=== Information given ===
(** * libcloud.common.openstack: authentication and service catalog

    A shallow embedding of [libcloud/common/openstack.py]:
    the auth response decoder ([OpenStackAuthResponse.parse_body]), the auth
    client ([OpenStackAuthConnection]), the service catalog
    ([OpenStackServiceCatalog]), the base connection
    ([OpenStackBaseConnection]) and the driver argument adapter
    ([OpenStackDriverMixin]).

    Python values are an inductive type [pyval]; a [dict] is an association
    list in insertion order; a raised exception is the [Err] case of
    [Result]; the attributes of [self] are a record threaded through the
    methods that assign them. *)

From Stdlib Require Import ZArith List String Ascii Bool Lia DecimalString.
From Stdlib Require Strings.Byte.
Import ListNotations.

Set Implicit Arguments.
Set Warnings "-register-all".

Local Open Scope string_scope.
Local Open Scope list_scope.

(* ===================================================================== *)
(** ** Python values *)
(* ===================================================================== *)

(** The values that travel through this module: [None], booleans, integers,
    strings, lists, dicts with string keys (decoded JSON objects, keyword
    arguments) and opaque objects compared by identity.  JSON numbers with
    a fraction do not occur in the documents read here and are left out. *)
Inductive pyval : Type :=
| PyNone
| PyBool (b : bool)
| PyInt (n : Z)
| PyStr (s : string)
| PyList (l : list pyval)
| PyDict (d : list (string * pyval))
| PyObj (id : nat).

(** [bool(v)]: the truth value that [if v], [not v] and [a or b] test. *)
Definition truthy (v : pyval) : bool :=
  match v with
  | PyNone => false
  | PyBool b => b
  | PyInt n => negb (n =? 0)%Z
  | PyStr s => negb (s =? "")
  | PyList l => match l with [] => false | _ => true end
  | PyDict d => match d with [] => false | _ => true end
  | PyObj _ => true
  end.

(** [v is None] *)
Definition is_None (v : pyval) : bool :=
  match v with PyNone => true | _ => false end.

(** Hashable values as dictionary keys.  Python looks keys up by [hash] and
    [==]: [True] and [1] (and [False] and [0]) are the same key. *)
Inductive pykey : Type :=
| KNone
| KInt (n : Z)
| KStr (s : string)
| KObj (id : nat).

Definition pykey_eqb (a b : pykey) : bool :=
  match a, b with
  | KNone, KNone => true
  | KInt n, KInt m => (n =? m)%Z
  | KStr s, KStr t => (s =? t)
  | KObj i, KObj j => (i =? j)%nat
  | _, _ => false
  end.

(* ===================================================================== *)
(** ** Exceptions *)
(* ===================================================================== *)

(** The [body] argument of [MalformedResponseError]: absent, a text, or the
    exception object that was caught. *)
Inductive errbody : Type :=
| BodyNone
| BodyText (s : string)
| BodyCaughtJSON                 (* the exception raised by json.loads *)
| BodyCaughtKeyError (k : string).

Inductive exn : Type :=
| LibcloudError (value : string)
| InvalidCredsError
| MalformedResponseError (value : string) (body : errbody)
| PyKeyError (k : string)
| PyTypeError
| PyAttributeError
| PyIndexError
| PyUnboundLocalError
| ParseError                     (* libcloud.utils.iso8601.ParseError *)
| TransportError (reason : string).

Inductive Result (A : Type) : Type :=
| Ok (a : A)
| Err (e : exn).
Arguments Ok {A} a.
Arguments Err {A} e.

Definition bind {A B} (r : Result A) (k : A -> Result B) : Result B :=
  match r with
  | Ok a => k a
  | Err e => Err e
  end.

Declare Scope result_scope.
Delimit Scope result_scope with result.
Notation "x <- r ;; k" := (bind r (fun x => k))
  (at level 100, r at next level, right associativity) : result_scope.
Local Open Scope result_scope.

(** [for x in xs: body], the loop state threaded through; an exception in
    the body leaves the loop. *)
Fixpoint for_each {A S} (xs : list A) (body : A -> S -> Result S) (s : S)
  : Result S :=
  match xs with
  | [] => Ok s
  | x :: xs' => s' <- body x s ;; for_each xs' body s'
  end.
===
What to do: Pick each line holding "keys" out of the entries above and return it.

Problem solution:
    strings, lists, dicts with string keys (decoded JSON objects, keyword
(** Hashable values as dictionary keys.  Python looks keys up by [hash] and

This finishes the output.